My past is riddled with health issues, mainly GI issues, which have caused many setbacks, but every time something knocks me down, I come right back...

As far as myself, I have previously competed as a bantamweight and may  do so next show as well.  I have GI issues and every time I get my  weight up and it has  hindered me in weight gain.  This year I have been taking things slower  and taking supplements to ensure my GI system stays healthy.  

My goals for this growth season (offseason) is to add 15lbs of muscle  (lofty goal) and then after growing, diet down and compete at the top of  the bantamweight class and if things go well and I remain healthy,  possibly do a national level show.  
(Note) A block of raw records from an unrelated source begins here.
(** *** Attempt 2 *)

(** C3, as the code has it.  Attempt 2 emits a question exactly when both
    the description pattern and the answer pattern match the row.  The
    question's description and answer are the trimmed texts that the two
    patterns capture, which may be empty; its skill and type are the
    caller's defaults. *)
Theorem strategyB_emits_iff_both_match
        (uuid row : jsstring) (dS dT : value) :
  ((exists q, strategyB uuid row dS dT = Some q)
   <-> (exists d, exec descRe row = Some d)
       /\ (exists a, exec ansRe row = Some a))
  /\ (forall q, strategyB uuid row dS dT = Some q ->
        exists d a gd ga,
          exec descRe row = Some d /\ capture1 d = Some gd
          /\ exec ansRe row = Some a /\ capture1 a = Some ga
          /\ description q = trim gd /\ answer q = trim ga
          /\ skill q = dS /\ type q = dT).
Proof.
  pose proof (exec_capture1 descRe _ _ eq_refl eq_refl row) as Cd.
  pose proof (exec_capture1 ansRe _ _ eq_refl eq_refl row) as Ca.
  unfold strategyB.
  destruct (exec descRe row) as [d|]; destruct (exec ansRe row) as [a|].
  - split.
    + split; [intros _ | intros _; eexists; reflexivity].
      split; eexists; reflexivity.
    + intros q Hq. inversion Hq; subst q. cbn [description answer skill type].
      destruct (Cd d eq_refl) as [gd Hgd]. destruct (Ca a eq_refl) as [ga Hga].
      exists d, a, gd, ga. unfold at1. rewrite Hgd, Hga. repeat split.
  - split; [|discriminate]. split; [intros [q Hq]; discriminate|].
    intros [_ [a F]]. discriminate.
  - split; [|discriminate]. split; [intros [q Hq]; discriminate|].
    intros [[d F] _]. discriminate.
  - split; [|discriminate]. split; [intros [q Hq]; discriminate|].
    intros [[d F] _]. discriminate.
Qed.

Lemma strategyB_emits_iff_both_match_witness :
  exists q,
    strategyB (js "id-0") (js "description: Capital of France? ANSWER: Paris")
              (VString (js "Reading")) (VString (js "Essay")) = Some q.
Proof.
  exact (proj2 (proj1 (strategyB_emits_iff_both_match (js "id-0")
                  (js "description: Capital of France? ANSWER: Paris")
                  (VString (js "Reading")) (VString (js "Essay"))))
               (conj (ex_intro _ _ eq_refl) (ex_intro _ _ eq_refl))).
Defined.

(** C3, as the specification words it, fails: a row whose labels are followed by
    nothing is accepted by attempt 2, with an empty description and an empty
    answer. *)
Lemma strategyB_accepts_empty_fields :
  let row := js "Description: Answer:" in
  let q := {| id := js "id-0"; description := []; options := VNull;
              answer := []; skill := VString (js "Reading");
              type := VString (js "Essay") |} in
  includes row fieldDelimiter = false
  /\ strategyB (js "id-0") row (VString (js "Reading")) (VString (js "Essay"))
     = Some q
  /\ parseDifyCSV (fun _ => js "id-0") row
                  (VString (js "Reading")) (VString (js "Essay")) = [q].
Proof. cbv zeta. repeat split; vm_compute; reflexivity. Qed.

(** C7.  The enumerator alternatives of the description pattern stand
    before the colon that closes the label, so a row numbered "1." without a
    colon has no description label: attempt 2 drops it.  With a colon after
    the enumerator the same row is accepted. *)
Theorem strategyB_enumerator_needs_colon
        (rng : nat -> jsstring) (dS dT : value) :
  includes (js "1. What is 2+2? Answer: 4") fieldDelimiter = false
  /\ exec descRe (js "1. What is 2+2? Answer: 4") = None
  /\ strategyB (rng 0%nat) (js "1. What is 2+2? Answer: 4") dS dT = None
  /\ parseDifyCSV rng (js "1. What is 2+2? Answer: 4") dS dT = []
  /\ parseDifyCSV rng (js "1.: What is 2+2? Answer: 4") dS VNull
     = [{| id := rng 0%nat; description := js "What is 2+2?";
           options := VNull; answer := js "4"; skill := dS; type := VNull |}].
Proof. repeat split; vm_compute; reflexivity. Qed.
I am currently following my own program that combines some aspects of Mountain Dog Training, Scott Stevenson's Fortitude Training and DC. In the past I have worked with Scott Stevenson and  we still communicate and I keep him informed of my progress,  but I will be hiring him to work me through my prep.We just started this new program and previously did Fortitude Training for about 6 months.  I am lucky enough to have a very supporting fiance  who is my training partner and my only training partner that actually pushes me and make me bust my ass.  She hasn't competed but I think it might be on the horizon for her 
	

	
	
		
		

		
			





Although I will not detail every aspect of each day of them program, I  will provide some highlights and a general idea of what I am doing.   

I have a very fast metabolism and need to eat a great deal of food to  add weight.  I am currently eating between 4,600 - 5,000 calories per  day.  My meals are mainly protein and fat up until my pre workout meal.  At that point I add in carbs.  I have carbs (with protein and amino acids) intra workout and have several protein and carbs meals after training.   I add some fats into my later meals and I also eat in the middle of  the night (I actually wake up due to hunger without an alarm). 

I prefer to keep things simple and have no need to use crazy dosages of  anything.  I am working with Uncle Z through this growth season and will  be evolving what I use based on my goals.  I should note that I have a  pituitary issues that requires me to be on HRT.  I am prescribed Test E,  HCG and Arimidex.

I'll be running some Test E and Mast E when my order arrives... 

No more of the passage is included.